Yesterday we went to Bremen, one county to the south, and attended a surprise party for another churchgoer. She might be the spryest ninety-year-old I’ve known. The cheese-&-chicken dip was a work of art (in the “grease” category of art); the corn chips belonged to one of the cheapest store brands. That’s Midwestern church food for you. We also ate those little barbecued meatballs and some other meatballs that were mixtures of sausage and cheese. It was an excellent late-afternoon snack; a little later, once Karin & I had dropped the children off at her dad’s house and begun our romantic evening together, which was supposed to be our last hurrah, foodwise, I was compelled to order a salad.

Another night out

I went with Karin and her mom to St. Mary’s College and viewed a performance of Legally Blonde Jr.: The Musical. This “junior” version is Legally Blonde: The Musical with the spicy bits excised. The actors were in elementary or middle or high school. Our old pastor’s daughter had a small but crucial role. She’s been performing for some years, but this was the first time I’d gone to watch her; I thought she was remarkable. But then, I’m biased: I’ve known her since she was a blobby little infant.

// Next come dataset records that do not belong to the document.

(** The download pattern: the quoted key, then in group 1 the characters
    https: backslash slash backslash slash followed by one or more characters
    other than a double quote, then a closing double quote. *)
Definition DOWNLOAD_URL_REGEX : regex :=
  (Str download_key ⋅ Group (Str (py "https:\/\/") ⋅ Plus not_dq)
   ⋅ Str [dq])%re.

(** [2 * 1024 * 1024 * 1024] *)
Definition MAX_TELEGRAM_FILE_SIZE : N := (2 * 1024 * 1024 * 1024)%N.

(** ** The world: files, calls, exceptions *)

(** A temporary file is known by its name; of its content the program uses
    the length only, so a file is its size in bytes and a chunk of a
    response body is its length. *)
Definition path := N.

(** An exception: one whose class is [Exception] or derives from it, which
    is what [except Exception] catches, or one of the others
    (KeyboardInterrupt, SystemExit, asyncio.CancelledError), which it does not
    catch; with the text [str(e)] gives. *)
Inductive exn : Type :=
| Exception (text : str)
| BaseException (text : str).

(** [isinstance(e, Exception)] *)
Definition is_Exception (e : exn) : bool :=
  match e with
  | Exception _ => true
  | BaseException _ => false
  end.

(** [str(e)] *)
Definition exn_text (e : exn) : str :=
  match e with
  | Exception text | BaseException text => text
  end.

Inductive result (A : Type) : Type :=
| Ok (a : A)
| Raise (e : exn).
Arguments Ok {A} a.
Arguments Raise {A} e.
(** * CACTUS-tools: structured wake-field data and its statistics

    A shallow embedding of [pyCactus/CactusField.py] and [pyCactusWake.py]:
    grid reconstruction from flat tables, spatial and temporal slicing,
    time averaging, nearest-point extraction, turbulent kinetic energy and
    momentum deficit.

    Numbers are IEEE 754 binary floating-point values ([spec_float] of the
    standard library, with NumPy's two dtypes [float64] and [float32]);
    Python exceptions are the errors of a [result] monad; NumPy arrays are
    nested lists in C (row-major) order. *)

From Stdlib Require Import ZArith Lia Bool String Ascii.
From Stdlib Require Import Floats.SpecFloat.
From stdpp Require Import base option list gmap strings.

Local Open Scope string_scope.
Local Open Scope list_scope.

(** ** Python exceptions and results *)

Inductive pykey : Type :=
  | KStr (s : string)
  | KFloat (x : spec_float).

Inductive exception : Type :=
  | KeyError (key : pykey)
  | IndexError
  | ValueError
  | UnboundLocalError (name : string)
  | IOError (path : string)
  | ZeroDivisionError
  | ImportError (module : string)
  | OtherError (cls : string).

Inductive result (A : Type) : Type :=
  | Ok (a : A)
  | Raise (e : exception).
Arguments Ok {A} a.
Arguments Raise {A} e.

#[global] Instance result_ret : MRet result := @Ok.
#[global] Instance result_bind : MBind result :=
  fun A B (f : A -> result B) (r : result A) =>
    match r with
    | Ok a => f a
    | Raise e => Raise e
    end.
#[global] Instance result_fmap : FMap result :=
  fun A B (f : A -> B) (r : result A) =>
    match r with
    | Ok a => Ok (f a)
    | Raise e => Raise e
    end.

Definition is_Ok {A} (r : result A) : bool :=
  match r with Ok _ => true | Raise _ => false end.

(** [for x in l: ...] over a fallible body, collecting the results. *)
Fixpoint traverse {A B} (f : A -> result B) (l : list A) : result (list B) :=
  match l with
  | [] => Ok []
  | x :: l' => y ← f x; ys ← traverse f l'; Ok (y :: ys)
  end.

(** ** Python sequence indexing and slicing *)

(** [a[i]] for an integer [i]: negative indices count from the end,
    anything outside [-n <= i < n] raises IndexError. *)
Definition norm_index (i : Z) (n : nat) : result nat :=
  if decide (0 <= i < Z.of_nat n)%Z then Ok (Z.to_nat i)
  else if decide (- Z.of_nat n <= i < 0)%Z then Ok (Z.to_nat (i + Z.of_nat n))
  else Raise IndexError.
(** * NAFA Audit Sync Worker: a model of [src/index.js] and its properties

    The worker receives a Monday.com webhook, reads the item from Monday,
    downloads its most recent NAFA file, uploads it to Close CRM and to the
    R2 bucket, writes the R2 address into a custom field of the Close lead
    and creates a note on the lead.

    The model follows [src/index.js] function by function.  JavaScript
    strings are represented by the bytes of their UTF-8 encoding, parsed
    JSON by a first-order [value] type, and the outbound calls ([fetch] and
    the bucket's [put]) by a record of oracles, the [World]; each handler
    run yields its result together with the list of outbound calls it made,
    in order.  Console output is not part of the model. *)

From Stdlib Require Import ZArith List String Ascii Bool Lia DecimalString.
From Stdlib Require Import Permutation Sorted.
Import ListNotations.

Set Warnings "-register-all".

Local Open Scope string_scope.
Local Open Scope Z_scope.

(** ** Strings *)

Module Str.

(** The double quote character, for JSON text held in string literals. *)
Definition dquote : string := String (ascii_of_nat 34) EmptyString.

Definition of_bytes (l : list nat) : string :=
  fold_right (fun n s => String (ascii_of_nat n) s) EmptyString l.

Fixpoint rev_onto (s acc : string) : string :=
  match s with
  | EmptyString => acc
  | String c s' => rev_onto s' (String c acc)
  end.

Definition rev (s : string) : string := rev_onto s EmptyString.

(** [s.split(sep)] for a one-character separator: never empty. *)
Fixpoint split_onto (sep : ascii) (s : string) (cur : string) : list string :=
  match s with
  | EmptyString => [rev cur]
  | String c s' =>
      if Ascii.eqb c sep then rev cur :: split_onto sep s' EmptyString
      else split_onto sep s' (String c cur)
  end.

Definition split (sep : ascii) (s : string) : list string :=
  split_onto sep s EmptyString.

(** [arr.pop()]: the last element, [None] for [undefined] on an empty array. *)
Fixpoint pop (l : list string) : option string :=
  match l with
  | [] => None
  | [x] => Some x
  | _ :: l' => pop l'
  end.

Definition is_upper (c : ascii) : bool :=
  let n := nat_of_ascii c in (Nat.leb 65 n && Nat.leb n 90)%bool.

Definition lower_char (c : ascii) : ascii :=
  if is_upper c then ascii_of_nat (nat_of_ascii c + 32) else c.
Lemma snapped_positions_witness :
  key_waypoints (Sample.bare Sample.hills) = Some Sample.hills
  /\ (2 <= length Sample.hills)%nat
  /\ coordinates (Route (Some Sample.ten)) = Some Sample.ten
  /\ (10 <= length Sample.ten)%nat
  /\ (handler (Sample.bare Sample.hills) (OsrmData "Ok" (Some [Route (Some Sample.ten)]))
      = Success (assemble (Sample.bare Sample.hills) (estimate Sample.hills Sample.ten))
      /\ map position (estimate Sample.hills Sample.ten) = map swapped Sample.ten
      /\ map position (map (locate Sample.hills) Sample.ten) = map swapped Sample.ten
      /\ (forall g : list point,
            map position (smooth g) = map position g /\ length (smooth g) = length g)).
Proof.
  split; [reflexivity|]. split; [simpl; lia|]. split; [reflexivity|].
  split; [simpl; lia|].
  apply (snapped_positions (Sample.bare Sample.hills) Sample.hills
           (Route (Some Sample.ten)) [] Sample.ten);
    [reflexivity | simpl; lia | reflexivity | simpl; lia].
Defined.

End C10.

(** ** The nearest neighbour scan *)

Section NearestNeighbour.
Import Part001.




End NearestNeighbour.

(** ** C9: which elevation the scan assigns *)

Section C9.
Import Part001.


(** C9 on a waypoint at sea level: the point at the southern waypoint of
    [coast] is at distance zero from it, and that waypoint's elevation is 0,
    yet the scan assigns 5300. *)
Lemma sea_level_is_replaced :
  distance (Num 0) (Num 0) (Sample.south (Num 0)) = Num 0
  /\ elevation_ft (Sample.south (Num 0)) = Num 0
  /\ locate Sample.coast Sample.at_south = Pt (Num 0) (Num 0) (Num 5300).
Proof.
  split; [|split; [done|]].
  - unfold Sample.south. rewrite distance_Num. f_equal.
    replace ((0 - 0) * (0 - 0) + (0 - 0) * (0 - 0)) with 0 by lra. apply sqrt_0.
  - unfold Sample.coast. scan_eval. done.
Qed.

End C9.

(** ** C4: the range of the estimated elevations *)

Section C4.
Import Part001.









End C4.

(** ** The fallback interpolation *)

Section Fallback.
Import Part001.

Lemma Rmax_IZR (a b : Z) : Rmax (IZR a) (IZR b) = IZR (Z.max a b).
Proof.
  destruct (Z.le_ge_cases a b) as [H|H].
  - rewrite Z.max_r by done. apply Rmax_right. by apply IZR_le.
  - rewrite Z.max_l by done. apply Rmax_left. by apply IZR_le.
Qed.

Lemma Zceil_IZR (k : Z) : Zceil (IZR k) = k.
Proof. unfold Zceil. rewrite ZfloorNZ. lia. Qed.

Lemma dist_located (a b : waypoint) :
  located a = true -> located b = true ->
  dist a b = Num (planar a b) /\ 0 <= planar a b.
Proof.
  destruct a as [[| |x] [| |y] la ea]; try discriminate.
  destruct b as [[| |x'] [| |y'] lb eb]; try discriminate. intros _ _.
  unfold dist, planar, sqr. cbn [lat lng sub mul add]. split.
  - apply sqrt_Num.
    pose proof (Rle_0_sqr (x' - x)). pose proof (Rle_0_sqr (y' - y)).
    unfold Rsqr in *. lra.
  - apply sqrt_pos.
Qed.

(Our own infants, Samuel and Daniel, were supervised by Karin’s dad and his girlfriend, Carol.)

After the show, the director came onstage and started talking about the sponsors and the crew and the “message” of Legally Blonde (“Follow your dreams,” was her take). “Lead us out of here,” Karin’s mom said, and so I did. When we got to the parking lot, Karin’s mom thanked me for having had the courage to leave before the speeches had ended. “I wouldn’t have done it on my own,” she said.

Karin has quite the weekend lined up for herself. Tomorrow she’ll hear Billy Joel at Notre Dame Stadium, and on Sunday she’ll watch a performance of Anastasia. I’ll look after the children.